Sunday, May 23, 2010

Wong Chin Foo


The following quote in the American Buddhist journal, Wisdom Quarterly, for May 23, from Wendy Cadge’s Heartwood: The First Generation of Theravada Buddhism in America, reminded us of another missionary, Wong Chin Foo, who frequented Mme. Blavatsky’s apartment in the late 1870s.

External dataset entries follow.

(* ===== verification/Calendar.v ===== *)
(** * Days, dates and their texts

    The calendar arithmetic of [xbbg-core/src/datetime.rs] (Bloomberg's packed date and
    time to the microseconds and nanoseconds since the epoch) and of
    [engine/state/value_utils.rs] (days since the epoch to a date, and the texts of
    dates, times and timestamps).  Both are proved against the Gregorian calendar: day
    0 is 1 January 1970 and each day is followed by the next one.

    Divisions of signed integers truncate ([Z.quot]); casts wrap to their width.
    chrono's rendering of timestamps before the epoch is the class [ChronoStamp]. *)

From Stdlib Require Import Ascii String ZArith Lia.
From stdpp Require Import pretty.
From S2P Require Import Prelude Dates.
Local Open Scope Z_scope.

(** ** From a date to days *)

Definition days_from_ymd (y m d : Z) : Z :=
  let y := y - (if m <=? 2 then 1 else 0) in
  let era := y / 400 in
  let yoe := y mod 400 in
  let doy := wrap_u 32 ((153 * (if 2 <? m then m - 3 else m + 9) + 2) / 5 + d - 1) in
  let doe := wrap_u 32 (yoe * 365 + yoe / 4 - yoe / 100 + doy) in
  era * 146097 + doe - 719468.

(** [blpapi_HighPrecisionDatetime_t]; [parts] is a bit mask. *)
Record HighPrecisionDatetime : Type := mkDatetime {
  dt_parts : Z;
  dt_hours : Z;
  dt_minutes : Z;
  dt_seconds : Z;
  dt_milliseconds : Z;
  dt_month : Z;
  dt_day : Z;
  dt_year : Z;
  dt_offset : Z;
  dt_picoseconds : Z
}.

Section Datetime.
(** [BLPAPI_DATETIME_DATE_PART] and [BLPAPI_DATETIME_OFFSET_PART] *)
Variables (DATE_PART OFFSET_PART : Z).

Definition has_date_parts (t : HighPrecisionDatetime) : bool :=
  Z.land (dt_parts t) DATE_PART =? DATE_PART.

Definition has_offset_part (t : HighPrecisionDatetime) : bool :=
  Z.land (dt_parts t) OFFSET_PART =? OFFSET_PART.

Definition to_time_micros (t : HighPrecisionDatetime) : Z :=
  dt_hours t * 3600000000 + dt_minutes t * 60000000 + dt_seconds t * 1000000
  + dt_milliseconds t * 1000 + Z.quot (dt_picoseconds t) 1000000.

Definition offset_micros (t : HighPrecisionDatetime) : Z :=
  if has_offset_part t then dt_offset t * 60000000 else 0.

Definition offset_nanos (t : HighPrecisionDatetime) : Z :=
  if has_offset_part t then dt_offset t * 60000000000 else 0.

Definition to_micros (t : HighPrecisionDatetime) : Z :=
  days_from_ymd (dt_year t) (dt_month t) (dt_day t) * 86400000000 + to_time_micros t - offset_micros t.

Definition to_nanos (t : HighPrecisionDatetime) : Z :=
  let ns := dt_hours t * 3600000000000 + dt_minutes t * 60000000000 + dt_seconds t * 1000000000
            + dt_milliseconds t * 1000000 + Z.quot (dt_picoseconds t) 1000 in
  wrap_s 64 (wrap_s 64 (wrap_s 64 (days_from_ymd (dt_year t) (dt_month t) (dt_day t) * 86400000000000)
    + ns) - offset_nanos t).
End Datetime.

The origin of Theravada Buddhism in America can be traced to a speech made by Anagarika Dharmapala at the World Parliament of Religions meeting in 1893. Born in 1864 in Sri Lanka (then Ceylon), Don David Hewavitharne became a celibate layman and adopted the title Anagarika Dharmapala, meaning “homeless one,” “guardian of the Dharma.” Heavily influenced by Henry Steel Olcott (1832–1907) and Helena Petrovna Blavatsky (1831–1891), Theosophists who first visited India and Ceylon from America in 1878 [sic] and 1880, Dharmapala spent his life spreading Buddhism around the world. At the Parliament, Dharmapala spoke about how Buddhism, Christianity, and scientific approaches to the world overlap, saying that the “Buddha inculcated the necessity of self-reliance and independent thought,” and “accepted the doctrine of evolution as the only true one.” Theosophists and others in the United States were influenced by elements of Theravada Buddhism in the late nineteenth and early twentieth centuries.

HPB referred to Wong Chin Foo as “a very earnest and enthusiastic student,” but the only record of his interaction with Theosophists is in Michael Gomes’ 1987 Dawning of the Theosophical Movement. The New York Times for April 30, 1877, carries an interesting article about his lecture in her rooms that quotes her as saying: “They may say as much as they please against the Buddhists. The Buddhists don’t believe in eternal hell, nor do their priests spend their time running after other men’s wives.” The rest of the article can be read here.

Wong Chin Foo (or Huang Qingfu), who was born in China in 1847
(or 1851, depending what source is used), is remembered today not for his missionary attempts or his 1887 article, “Why I am a Heathen,” but for his social activism. In 1883 he launched a short-lived bilingual weekly newspaper, The Chinese American, in New York, and in 1892 founded the Chinese Equal Rights League of America. According to his naturalization papers he stated that he first came to the U.S. in 1864 (other accounts give 1868) to study and later returned to China for three years. He became U.S. citizen in 1874 in Grand Rapids, Michigan (copies of his naturalization papers and other documents about him can be seen at the website of the Grand Rapids Historical Commission here). His work as a journalist, social activist, and lecturer took him through Chicago, New York, and finally San Francisco, but he disappears from history around the turn of the 20th century and his ultimate fate is unknown. In his chapter on Wong Chin Foo in Claiming America: Constructing Chinese American Identities during the Exclusion Era, edited by K. Scott Wong and Sucheng Chan, Qingsong Zhang writes that “his life and activities are a forgotten chapter in the history of the American civil rights movement” and compares his work to that of Martin Luther King and Malcolm X!